Master Data Management: Concepts, Architecture, and Practical Implementation in Baidu Smart Mini Programs
The article outlines master data management concepts and maturity levels, then details Baidu Smart Mini Program’s practical architecture—spanning analysis, domain‑driven design, high‑availability services, transaction handling, caching, real‑time sync, and governance—that eliminates data silos, ensures consistency, and supports over 9,000 QPS with 99.99% SLA.
Introduction
The article discusses the challenges of data silos, shared data management, and performance of data services in enterprises. It presents a practical summary of Baidu Smart Mini Program master data (MD) experience, focusing on improving data model quality, collaborative sharing, and evolving a high‑availability master data management service.
1. Master Data Concept
Master Data (MD) refers to shared data across systems (e.g., customers, accounts, organizations). Its core value is solving data sharing and consistency.
MDM maturity can be divided into six levels; the article outlines Levels 0‑3:
Level 0: No MDM; each application manages its own data.
Level 1: List provision – manual registration of data (add, delete, update, conflict handling).
Level 2: Equal access via interfaces – centralized metadata repository, still separate storage but with unified definitions.
Level 3: Centralized bus processing – a common platform enforces strong constraints, guarantees performance, stability, and transaction safety.
1.2 Why Master Data?
Four main problems drive the need for MD:
Data fragmentation and redundancy waste storage and degrade quality.
Inconsistent data makes calibration difficult, wasting time and resources.

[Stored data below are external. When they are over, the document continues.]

Lemma row_dom_unfold (props : ActionListProps) (action : ActionTraceEvent) :
  exists e l title_node rest,
    row_dom props action =
    dom_element e l
      (title_node
         :: dom_element (div "action-duration") no_listeners
              (mount (jsx_string (duration_text action)))
         :: dom_element (div "action-icons")
              {| onClick := Some action_icons_onClick; onMouseEnter := None;
                 onMouseLeave := None; onKeyDown := None |}
              (flat_map mount (action_icons_content action))
         :: rest)
    /\ onClick l = Some (ActionListItem_onClick action).
Proof.
  unfold row_dom, ActionListItem. cbn [mount flat_map]. rewrite !app_nil_r.
  do 4 eexists. split.
  - cbn [app]. reflexivity.
  - reflexivity.
Qed.

Lemma action_icons_quiet (action : ActionTraceEvent) (c : DomNode) :
  In c (flat_map mount (action_icons_content action)) -> quiet c.
Proof.
  unfold action_icons_content, and_bool. cbn [flat_map].
  destruct (truthy_number (errors (stats action)));
    destruct (truthy_number (warnings (stats action)));
    cbn [mount flat_map app In]; intros H;
    repeat (destruct H as [<-|H]; [apply quiet_action_icon|]); destruct H.
Qed.

(** C6. The text of the duration element of a row is the time formatter
    applied to [endTime - startTime] whenever the end timestamp is present
    and different from [0], and the label "Timed Out" whenever the end
    timestamp is absent or is [0]. *)
Theorem duration_formats_elapsed_or_timed_out
    (props : ActionListProps) (action : ActionTraceEvent) :
  let metadata := Trace.metadata action in
  child_node (row_dom props action) 1 =
    Some (dom_element (div "action-duration") no_listeners
            (mount (jsx_string (duration_text action))))
  /\ (forall e, Trace.endTime metadata = Some e -> e <> 0 ->
        duration_text action = msToString (e - Trace.startTime metadata))
  /\ (Trace.endTime metadata = None \/ Trace.endTime metadata = Some 0 ->
        duration_text action = "Timed Out"%string).
Proof.
  intros metadata. split; [|split].
  - destruct (row_dom_unfold props action) as (e & l & t & rest & -> & _). reflexivity.
  - intros e He Hnz. unfold duration_text. fold metadata. rewrite He.
    unfold truthy_number. apply Z.eqb_neq in Hnz. rewrite Hnz. reflexivity.
  - intros [He|He]; unfold duration_text; fold metadata; rewrite He; reflexivity.
Qed.

(** C7. For an item whose selector is a non-empty string, the locator
    annotation is the locator generator applied to the supplied SDK
    language and the selector, the language being the fallback
    ['javascript'] when none is supplied; for an item without a selector,
    or with the empty string as selector, there is no locator
    annotation. *)
Theorem locator_uses_language_and_selector (action : ActionTraceEvent) :
  let selector := Trace.selector (Trace.params (Trace.metadata action)) in
  (forall sel, selector = Some sel -> sel <> ""%string ->
     (forall lang, locator (Some lang) action = Some (asLocator lang sel))
     /\ locator None action = Some (asLocator javascript sel))
  /\ (selector = None \/ selector = Some ""%string ->
      forall language, locator language action = None).
Proof.
  intros selector. split.
  - intros sel Hsel Hne. unfold locator. fold selector. rewrite Hsel.
    unfold truthy_string. apply String.eqb_neq in Hne. rewrite Hne.
    split; [intros lang|]; reflexivity.
  - intros [H|H] language; unfold locator; fold selector; rewrite H; reflexivity.
Qed.
(** * presiongpu: rolling 60-second window of GPU samples

    A shallow embedding of [presiongpu.py].  The script keeps three module-level
    deques in lockstep (timestamps, processor load, memory load), trims them to
    the visible window, derives the bar positions and the bar width, colours
    every bar from green to red, and logs every sample to a CSV file.

    Numbers.  The script computes with Python floats.  Here a float is an
    exact rational of [Q]: comparisons, subtraction, division and the mean are
    the exact ones, so rounding to binary64, infinities and NaN are outside
    the model.  Integers stay in [Z]. *)

From Stdlib Require Import String Ascii Decimal DecimalString DecimalN QArith Qabs Qround ZArith List Bool Lia Lqa.
Import ListNotations.

Open Scope Q_scope.

(** ** Numbers as the script uses them *)

(** [a < b] on floats, as a boolean. *)
Definition Qltb (a b : Q) : bool := negb (Qle_bool b a).

(** Python's [min(a, b)]: the first argument unless the second is smaller. *)
Definition py_min (a b : Q) : Q := if Qltb b a then b else a.

(** Python's [max(a, b)]: the first argument unless the second is larger. *)
Definition py_max (a b : Q) : Q := if Qltb a b then b else a.

(** Python's [sum]: a left fold of [+] from [0]. *)
Definition py_sum (l : list Q) : Q := fold_left Qplus l 0.

(** ** Configuration block (lines 26-30) *)

Record config : Type := {
  GPU_INDEX : Z;
  INTERVALO_MUESTREO : Q;
  VENTANA_SEGUNDOS : Q;
  RUTA_CSV : string
}.

(** The values the script ships with. *)
Definition CONFIGURACION : config := {|
  GPU_INDEX := 0;
  INTERVALO_MUESTREO := 1 # 2;
  VENTANA_SEGUNDOS := 60;
  RUTA_CSV := "gpu_log.csv"
|}.

(** ** Exceptions and the state-and-exception monad *)

Inductive excepcion : Type :=
| KeyboardInterrupt
| NVMLError
| ZeroDivisionError
| IndexError.

Inductive resultado (A : Type) : Type :=
| Ok (a : A)
| Raise (e : excepcion).

Arguments Ok {A} a.
Arguments Raise {A} e.

(** A statement of the script: it runs on the globals [S], leaves them
    changed, and either yields a value or raises. *)
Definition M (S A : Type) : Type := S -> resultado A * S.

Definition ret {S A : Type} (a : A) : M S A := fun s => (Ok a, s).

Definition raise {S A : Type} (e : excepcion) : M S A := fun s => (Raise e, s).

Definition bind {S A B : Type} (m : M S A) (k : A -> M S B) : M S B :=
  fun s =>
    match m s with
    | (Ok a, s') => k a s'
    | (Raise e, s') => (Raise e, s')
    end.

Definition modify {S : Type} (f : S -> S) : M S unit := fun s => (Ok tt, f s).

Declare Scope py_scope.
Delimit Scope py_scope with py.
Notation "x <- m ;; k" := (bind m (fun x => k))
  (at level 100, m at next level, right associativity) : py_scope.
Notation "m ;;; k" := (bind m (fun _ => k))
  (at level 100, right associativity) : py_scope.

(** ** Buffers (lines 45-48) *)

(** The three deques; the left end of a deque is the head of the list. *)
Record buffers : Type := {
  t_muestras : list Q;
  proc_vals : list Q;
  mem_vals : list Q
}.

(** [deque()] three times. *)
Definition buffers_vacios : buffers :=
  {| t_muestras := []; proc_vals := []; mem_vals := [] |}.

(** The [while] loop of [recorta_antiguas] (lines 53-56).  One iteration tests
    [t_muestras and t_muestras[0] < corte] and then pops the left end of the
    three deques in the order of the source; [popleft] on an empty deque
    raises [IndexError] and leaves the pops already done in place.  Every
    iteration shortens [t_muestras] by its head, which is what the recursion
    follows. *)
Fixpoint recorta_bucle (corte : Q) (ts ps ms : list Q) : resultado unit * buffers :=
  match ts with
  | [] => (Ok tt, {| t_muestras := ts; proc_vals := ps; mem_vals := ms |})
  | t0 :: ts' =>
      if Qltb t0 corte then
        match ps with
        | [] => (Raise IndexError, {| t_muestras := ts'; proc_vals := ps; mem_vals := ms |})
        | _ :: ps' =>
            match ms with
            | [] => (Raise IndexError, {| t_muestras := ts'; proc_vals := ps'; mem_vals := ms |})
            | _ :: ms' => recorta_bucle corte ts' ps' ms'
            end
        end
      else (Ok tt, {| t_muestras := ts; proc_vals := ps; mem_vals := ms |})
  end.

(** [recorta_antiguas(ahora_epoch)] (lines 50-56). *)
Definition recorta_antiguas (cfg : config) (ahora_epoch : Q) : M buffers unit :=
  fun b =>
    let corte := ahora_epoch - VENTANA_SEGUNDOS cfg in
    recorta_bucle corte (t_muestras b) (proc_vals b) (mem_vals b).

(** The three [append]s of a tick (lines 102-104). *)
Definition inserta (ahora carga_proc carga_mem : Q) : M buffers unit :=
  modify (fun b =>
    {| t_muestras := t_muestras b ++ [ahora];
       proc_vals := proc_vals b ++ [carga_proc];
       mem_vals := mem_vals b ++ [carga_mem] |}).

(** Lines 102-105 of a tick: the three appends, then the trim at the tick's
    own time. *)
Definition paso (cfg : config) (ahora carga_proc carga_mem : Q) : M buffers unit :=
  (inserta ahora carga_proc carga_mem ;;; recorta_antiguas cfg ahora)%py.

(** ** Colour (lines 58-61) *)

Definition color : Type := (Q * Q * Q)%type.

(** [color_por_porcentaje(pct)]: 0% green to 100% red, as (R, G, B). *)
Definition color_por_porcentaje (pct : Q) : color :=
  let t := py_max 0 (py_min 1 (pct / 100)) in
  (t, 1 - t, 0).

(** ** Bar geometry (lines 107-118) *)

(** [x] of lines 108-111: the position of every timestamp relative to the
    left edge [ahora - VENTANA_SEGUNDOS] of the window. *)
Definition eje_x (cfg : config) (ahora : Q) (ts : list Q) : list Q :=
  match ts with
  | [] => []
  | _ :: _ => map (fun t => t - (ahora - VENTANA_SEGUNDOS cfg)) ts
  end.

(** [dx] of line 115: [sum(x[i+1] - x[i] for i in range(len(x)-1)) / (len(x)-1)]. *)
Definition dx (x : list Q) : Q :=
  py_sum (map (fun i => nth (i + 1) x 0 - nth i x 0) (seq 0 (length x - 1)))
  / inject_Z (Z.of_nat (length x - 1)).

(** [width] of lines 114-118. *)
Definition width (cfg : config) (x : list Q) : Q :=
  if (2 <=? length x)%nat then dx x else INTERVALO_MUESTREO cfg.

(** What one redraw hands to the two [bar] calls (lines 120-134). *)
Record cuadro : Type := {
  c_x : list Q;
  c_width : Q;
  c_proc : list Q;
  c_colores_proc : list color;
  c_mem : list Q;
  c_colores_mem : list color
}.

(** Lines 107-134 on the buffers as they stand after the trim. *)
Definition dibuja (cfg : config) (ahora : Q) (b : buffers) : cuadro :=
  let x := eje_x cfg ahora (t_muestras b) in
  {| c_x := x;
     c_width := width cfg x;
     c_proc := proc_vals b;
     c_colores_proc := map color_por_porcentaje (proc_vals b);
     c_mem := mem_vals b;
     c_colores_mem := map color_por_porcentaje (mem_vals b) |}.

Low‑efficiency business collaboration.
Frequent changes cause data loss if not centrally governed.
These stem from the lack of top‑down data governance.
2. Master Data Architecture – Practical Summary
2.1 Business Background Analysis
The Baidu Smart Mini Program faces rapid growth, increasing data change and retrieval demands, inconsistent SLA standards across services, mesh‑style data storage leading to redundancy, inconsistency, security issues, and data islands, as well as divergent data understanding across systems.
2.2 Overall Architecture Design
The design follows an analysis‑design‑implementation flow. In the analysis phase, data flow diagrams (DFD) and event‑storming are used to map requirements to domain boundaries. The design phase produces use‑case, state, entity, sequence, and ER diagrams, and defines service boundaries using a “cake‑cutting” approach.
2.2.1 Analysis Phase
Requirements are abstracted into a problem space, then mapped to a solution space. Domain boundaries are identified via event‑storming.
2.2.2 Design & Implementation Phase
Business domains are split into four sub‑domains:
Product Domain – core data models for mini‑programs, packages, categories, levels, benefits.
Base Data Domain – basic data such as categories and hosts.
User Domain – users, roles, permissions.
Customer Domain – entities, qualifications, etc.
2.3 Design Goals
Eliminate data redundancy and ensure consistency & security.
Unify data understanding.
Provide high‑availability unified data management.
Enable data sharing across systems, products, and departments.
2.3.1 Architecture & Practice
Data transmission service (supporting RDBMS, NoSQL, OLAP) provides migration, real‑time sync, and subscription capabilities across public cloud, private cloud, and PaaS.
2.3.3 Key Technical Implementations
2.3.3.1 Transaction/Compensation – Large transactions are split into small batches (100‑500 rows per commit) to avoid latency and IO overload. Compensation mechanisms handle delayed or failed operations.
2.3.3.2 High‑Performance Read/Write & Search – Multi‑level caching (distributed & local) for read‑heavy scenarios, database optimizations (batch updates, pagination, sub‑queries, indexing), and Elasticsearch for fuzzy and multi‑table searches.
2.3.3.3 Availability – Micro‑service architecture with service governance, unified configuration, distributed tracing, load balancing, retry, rate‑limiting, circuit‑breaking, and self‑healing mechanisms.
2.3.3.4 Process Mechanisms – Dedicated design‑review team, coding standards, regular code reviews, comprehensive system‑level testing, staged rollout (small traffic, gray release, automated rollback), and robust operations (lifecycle management, permission control, observability).
2.3.3.5 Real‑Time Data Sync – Binlog listening, concurrent MQ writes, version‑controlled data distribution, and compensation services ensure timely and reliable data propagation.
Summary
Since 2019, Baidu’s master data service supports >9,000 QPS, maintains >99.99% SLA, and serves more than ten core business lines. Data consistency reaches four nines through monitoring and compensation.
3. Extensions & Team Capability
Beyond real‑time online services, master data can be used for data‑asset auditing, monitoring, analytics, and business profiling. To improve team capability, the article suggests mandatory master‑data training, establishing a dedicated neutral team, and strengthening model & architecture reviews.